Tally the lines below that contain "induction" and reply with only the tally.

→ Records supplied:
---+---

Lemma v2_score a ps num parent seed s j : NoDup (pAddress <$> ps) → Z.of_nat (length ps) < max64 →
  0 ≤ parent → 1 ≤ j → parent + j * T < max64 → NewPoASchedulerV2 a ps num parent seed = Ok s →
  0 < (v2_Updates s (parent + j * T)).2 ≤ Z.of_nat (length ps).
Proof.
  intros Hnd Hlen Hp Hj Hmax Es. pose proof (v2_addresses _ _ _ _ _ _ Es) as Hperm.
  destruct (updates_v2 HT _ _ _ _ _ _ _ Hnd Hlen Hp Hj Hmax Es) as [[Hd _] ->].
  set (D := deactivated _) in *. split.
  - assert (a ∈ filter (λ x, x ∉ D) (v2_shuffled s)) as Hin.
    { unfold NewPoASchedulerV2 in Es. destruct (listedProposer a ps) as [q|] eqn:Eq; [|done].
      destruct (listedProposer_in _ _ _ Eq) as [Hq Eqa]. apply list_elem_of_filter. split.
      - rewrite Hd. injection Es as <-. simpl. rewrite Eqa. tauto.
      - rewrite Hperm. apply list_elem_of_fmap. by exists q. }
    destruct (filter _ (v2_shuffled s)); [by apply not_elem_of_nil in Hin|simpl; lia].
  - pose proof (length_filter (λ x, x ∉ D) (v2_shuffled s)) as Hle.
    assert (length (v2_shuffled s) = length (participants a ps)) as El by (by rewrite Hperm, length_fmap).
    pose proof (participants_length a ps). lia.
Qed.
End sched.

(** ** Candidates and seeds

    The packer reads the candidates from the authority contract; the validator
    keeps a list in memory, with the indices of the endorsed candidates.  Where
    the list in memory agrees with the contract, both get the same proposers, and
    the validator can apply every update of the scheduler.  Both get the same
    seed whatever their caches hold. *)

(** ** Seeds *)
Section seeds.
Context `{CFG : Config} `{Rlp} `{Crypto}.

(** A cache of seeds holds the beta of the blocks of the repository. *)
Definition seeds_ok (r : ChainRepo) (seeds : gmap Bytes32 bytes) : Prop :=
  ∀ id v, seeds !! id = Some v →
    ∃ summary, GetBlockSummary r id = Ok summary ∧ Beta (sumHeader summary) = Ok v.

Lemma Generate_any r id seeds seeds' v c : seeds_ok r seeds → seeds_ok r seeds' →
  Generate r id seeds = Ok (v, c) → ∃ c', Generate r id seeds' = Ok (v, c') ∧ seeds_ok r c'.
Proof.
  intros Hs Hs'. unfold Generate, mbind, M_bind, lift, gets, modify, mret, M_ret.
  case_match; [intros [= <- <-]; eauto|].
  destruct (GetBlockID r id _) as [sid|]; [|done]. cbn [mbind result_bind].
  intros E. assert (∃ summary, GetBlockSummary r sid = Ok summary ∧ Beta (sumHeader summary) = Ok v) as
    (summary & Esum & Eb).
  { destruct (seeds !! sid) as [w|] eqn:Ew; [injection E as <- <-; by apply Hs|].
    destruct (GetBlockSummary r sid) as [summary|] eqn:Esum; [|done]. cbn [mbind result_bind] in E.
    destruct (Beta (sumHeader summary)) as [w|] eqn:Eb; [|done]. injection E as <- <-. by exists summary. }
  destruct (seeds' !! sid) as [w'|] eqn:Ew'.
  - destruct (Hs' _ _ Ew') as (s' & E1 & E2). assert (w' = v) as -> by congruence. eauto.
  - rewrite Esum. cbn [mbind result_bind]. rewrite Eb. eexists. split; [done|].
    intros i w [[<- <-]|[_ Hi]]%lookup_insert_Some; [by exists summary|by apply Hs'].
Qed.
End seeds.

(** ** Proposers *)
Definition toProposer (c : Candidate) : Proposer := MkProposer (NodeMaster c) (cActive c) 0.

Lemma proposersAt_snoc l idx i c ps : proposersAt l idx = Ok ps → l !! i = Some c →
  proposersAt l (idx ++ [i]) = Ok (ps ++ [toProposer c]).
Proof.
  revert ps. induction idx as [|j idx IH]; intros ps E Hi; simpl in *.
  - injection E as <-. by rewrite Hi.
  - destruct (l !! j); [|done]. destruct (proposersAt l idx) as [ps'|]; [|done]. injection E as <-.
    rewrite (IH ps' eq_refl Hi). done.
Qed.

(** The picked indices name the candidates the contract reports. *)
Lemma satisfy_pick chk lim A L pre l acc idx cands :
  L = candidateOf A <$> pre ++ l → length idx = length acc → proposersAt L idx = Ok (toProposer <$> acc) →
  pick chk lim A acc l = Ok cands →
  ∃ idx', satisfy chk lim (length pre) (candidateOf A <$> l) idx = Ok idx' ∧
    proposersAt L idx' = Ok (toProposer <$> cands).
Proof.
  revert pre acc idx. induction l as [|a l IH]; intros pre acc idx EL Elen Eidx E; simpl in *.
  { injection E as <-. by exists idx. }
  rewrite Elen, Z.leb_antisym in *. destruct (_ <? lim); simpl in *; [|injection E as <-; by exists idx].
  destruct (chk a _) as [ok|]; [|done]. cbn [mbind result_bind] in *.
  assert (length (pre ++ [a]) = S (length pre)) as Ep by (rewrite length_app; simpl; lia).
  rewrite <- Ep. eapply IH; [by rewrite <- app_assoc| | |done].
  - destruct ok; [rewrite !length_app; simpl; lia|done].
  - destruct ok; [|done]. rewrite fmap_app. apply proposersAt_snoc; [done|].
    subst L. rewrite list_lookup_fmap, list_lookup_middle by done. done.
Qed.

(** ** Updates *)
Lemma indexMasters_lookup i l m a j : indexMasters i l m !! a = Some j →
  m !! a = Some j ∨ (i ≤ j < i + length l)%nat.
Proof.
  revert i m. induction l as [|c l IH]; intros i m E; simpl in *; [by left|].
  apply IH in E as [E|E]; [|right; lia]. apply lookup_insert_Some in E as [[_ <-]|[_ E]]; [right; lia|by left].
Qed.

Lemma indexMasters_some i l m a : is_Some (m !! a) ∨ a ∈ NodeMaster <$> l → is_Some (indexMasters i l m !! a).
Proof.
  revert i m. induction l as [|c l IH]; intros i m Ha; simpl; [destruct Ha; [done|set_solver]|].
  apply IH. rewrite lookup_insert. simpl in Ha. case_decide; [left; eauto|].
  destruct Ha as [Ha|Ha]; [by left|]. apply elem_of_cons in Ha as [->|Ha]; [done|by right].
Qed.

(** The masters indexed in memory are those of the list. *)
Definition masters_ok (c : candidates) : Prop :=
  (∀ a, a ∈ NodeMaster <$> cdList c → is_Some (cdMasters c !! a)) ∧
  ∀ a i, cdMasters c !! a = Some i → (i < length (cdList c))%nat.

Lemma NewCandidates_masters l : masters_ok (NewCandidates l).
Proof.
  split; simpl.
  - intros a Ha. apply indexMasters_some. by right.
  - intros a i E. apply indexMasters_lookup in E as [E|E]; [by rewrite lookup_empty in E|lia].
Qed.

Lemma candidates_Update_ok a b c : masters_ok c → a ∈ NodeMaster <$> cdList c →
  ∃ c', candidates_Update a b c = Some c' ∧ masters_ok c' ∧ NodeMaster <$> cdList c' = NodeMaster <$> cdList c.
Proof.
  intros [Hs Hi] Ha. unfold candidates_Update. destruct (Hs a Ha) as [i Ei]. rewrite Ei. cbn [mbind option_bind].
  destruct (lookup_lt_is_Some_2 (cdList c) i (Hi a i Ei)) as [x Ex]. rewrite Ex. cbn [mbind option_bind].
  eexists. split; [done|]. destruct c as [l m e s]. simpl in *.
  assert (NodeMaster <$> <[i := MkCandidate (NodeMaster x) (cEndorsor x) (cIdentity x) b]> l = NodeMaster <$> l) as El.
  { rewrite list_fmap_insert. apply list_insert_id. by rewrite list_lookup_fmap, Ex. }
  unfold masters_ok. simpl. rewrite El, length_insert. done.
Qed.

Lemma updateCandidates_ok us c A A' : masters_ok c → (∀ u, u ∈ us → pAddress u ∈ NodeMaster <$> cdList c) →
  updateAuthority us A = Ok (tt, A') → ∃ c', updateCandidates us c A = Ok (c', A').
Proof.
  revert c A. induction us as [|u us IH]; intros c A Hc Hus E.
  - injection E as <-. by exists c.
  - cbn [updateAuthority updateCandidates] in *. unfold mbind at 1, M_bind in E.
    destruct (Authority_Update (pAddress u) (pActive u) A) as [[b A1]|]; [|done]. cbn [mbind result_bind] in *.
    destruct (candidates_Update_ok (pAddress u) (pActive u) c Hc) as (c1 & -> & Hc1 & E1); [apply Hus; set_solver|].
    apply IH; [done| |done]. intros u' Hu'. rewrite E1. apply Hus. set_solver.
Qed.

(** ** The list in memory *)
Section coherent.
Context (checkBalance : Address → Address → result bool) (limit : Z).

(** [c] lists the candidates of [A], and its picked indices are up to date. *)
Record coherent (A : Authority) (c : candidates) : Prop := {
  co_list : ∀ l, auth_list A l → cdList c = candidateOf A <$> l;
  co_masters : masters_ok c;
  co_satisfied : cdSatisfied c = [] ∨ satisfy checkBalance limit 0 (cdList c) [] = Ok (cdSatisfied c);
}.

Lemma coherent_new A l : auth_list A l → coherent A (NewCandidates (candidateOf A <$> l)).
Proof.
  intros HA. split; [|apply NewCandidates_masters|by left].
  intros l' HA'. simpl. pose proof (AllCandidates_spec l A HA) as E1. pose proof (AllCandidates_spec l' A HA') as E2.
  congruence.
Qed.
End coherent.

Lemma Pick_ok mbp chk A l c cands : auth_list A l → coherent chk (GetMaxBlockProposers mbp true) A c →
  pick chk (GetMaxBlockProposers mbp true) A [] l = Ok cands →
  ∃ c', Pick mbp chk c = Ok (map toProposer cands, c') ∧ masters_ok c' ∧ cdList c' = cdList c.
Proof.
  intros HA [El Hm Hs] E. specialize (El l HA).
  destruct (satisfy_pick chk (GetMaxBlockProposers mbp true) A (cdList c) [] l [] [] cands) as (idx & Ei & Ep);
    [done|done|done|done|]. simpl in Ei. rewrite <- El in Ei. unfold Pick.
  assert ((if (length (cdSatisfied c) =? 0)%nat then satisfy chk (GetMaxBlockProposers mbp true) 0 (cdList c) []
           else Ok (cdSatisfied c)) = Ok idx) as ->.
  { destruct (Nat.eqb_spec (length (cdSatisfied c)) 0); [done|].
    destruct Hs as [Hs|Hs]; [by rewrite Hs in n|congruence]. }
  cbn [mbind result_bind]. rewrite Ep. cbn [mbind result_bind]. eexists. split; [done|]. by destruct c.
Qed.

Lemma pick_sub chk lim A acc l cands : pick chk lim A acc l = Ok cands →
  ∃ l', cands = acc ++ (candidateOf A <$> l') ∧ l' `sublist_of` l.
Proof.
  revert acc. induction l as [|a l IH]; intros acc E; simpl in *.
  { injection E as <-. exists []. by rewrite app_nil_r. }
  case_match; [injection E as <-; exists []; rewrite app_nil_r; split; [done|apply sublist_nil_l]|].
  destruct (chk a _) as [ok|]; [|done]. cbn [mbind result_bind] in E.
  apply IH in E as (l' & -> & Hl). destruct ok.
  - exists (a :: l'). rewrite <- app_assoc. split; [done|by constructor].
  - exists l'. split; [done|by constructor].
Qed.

---+---

→ Written answer:
6